Estuaria merupakan ekosistem khas yang pada umumnya terdiri atas hutan mangrove, gambut, rawa payau dan daratan Lumpur. Ekosistem ini mempunyai fungsi yang sangat penting untuk mendukung berbagai kehiudpan. Wilayah estuaria merupakan habitat yang penting bagi sejumlah besar ikan dan udang untuk memijah dan membesarkan anak-anaknya. Beberapa larva ikan yang dipijahkan di laut lepas juga bermigrasi ke wilayah estuaria pada fase larvanya. Wilayah ini dapat dianggap sebagai wilayah perairan peralihan (ekoton) antara habitat air tawar dengan habitat laut yang sangat dipengaruhi oleh pasang surut dan karakter lokasinya serta morfologisnya yang landai. Wilayah estuaria sangat rentang terhadap kerusakan dan perubahan alami atau buatan. Pembuangan limbah, penggunaan perairan sebagai sarana pengangkutan, serta berubahnya sistem daerah aliran sungai, merupakan sebagian dari penyebab degradasi kualitas ekosistem estuaria.
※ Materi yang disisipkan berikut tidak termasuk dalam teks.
(* ===== verification/CompressorSpec.v ===== *)
(** What compaction promises: whatever the summarisers do, the transcript that
    comes out is one a provider accepts (every tool call answered, directly and
    exactly), the newest user turn is kept, and nothing raises. *)

From S2P Require Import Prelude Json JsonText PyFloat Utf8 PyText Transcript ContextBudget ContextBudgetSpec Compressor.
From stdpp Require Import gmap.
Open Scope Z_scope.
Local Notation text := Utf8.text.
#[local] Opaque lit.

(** ** Shapes

    What pairing looks at: a message is a result, by the call it answers, or
    anything else, by the calls it makes. *)

Inductive shape : Type := Result (id : string) | Calls (ids : list string).

Definition shape_of (m : Message) : shape :=
  if is_role toolResult m then Result (m_tool_call_id m) else Calls (map call_id (_tool_calls m)).

Definition calls_in (l : list shape) : list string := flat_map (λ x, match x with Calls c => c | Result _ => [] end) l.
Definition results_in (l : list shape) : list string := omap (λ x, match x with Result i => Some i | _ => None end) l.

(** The automaton of a well-paired transcript: the calls of the last message that
    is no result, and those of them still unanswered. *)
Fixpoint scan (open pending : list string) (l : list shape) : option (list string * list string) :=
  match l with
  | [] => Some (open, pending)
  | Result i :: l =>
      if bool_decide (i ∈ open) then scan open (List.filter (λ j, negb (bool_decide (j = i))) pending) l else None
  | Calls c :: l => if bool_decide (pending = []) then scan c c l else None
  end.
Estuaria merupakan salah satu bentuk dari ekosistem lahan basah, dimana lahan basah di Indonesia luasnya = 38 juta ha (Wibowo, et al, 1996). Kawasan lahan basah termasuk estuaria ini mengalami kerusakan yang sangat serius karena pertumbuhan populasi manusia dan pembangunan, yang antara lain berakibat terhadap menyusutnya hutan mangrove, hutan rawa dan hutan gambut beserta keanekaragaman spesies flora dan fauna di dalamnya, pencemaran air karena penggunaan pupuk dan racun hama dan penyakit serta berbagai industri dan kegiatan pertambangan. Termasuk masalah pelumpuran, karena kegiatan pertanian pada daerah atasnya yang tidak memperhatikan teknik-teknik konservasi tanah dan air. Berdasarkan hal tersebut, maka diperlukan adanya pengelolaan wilayah esruaria yang berkelanjutan.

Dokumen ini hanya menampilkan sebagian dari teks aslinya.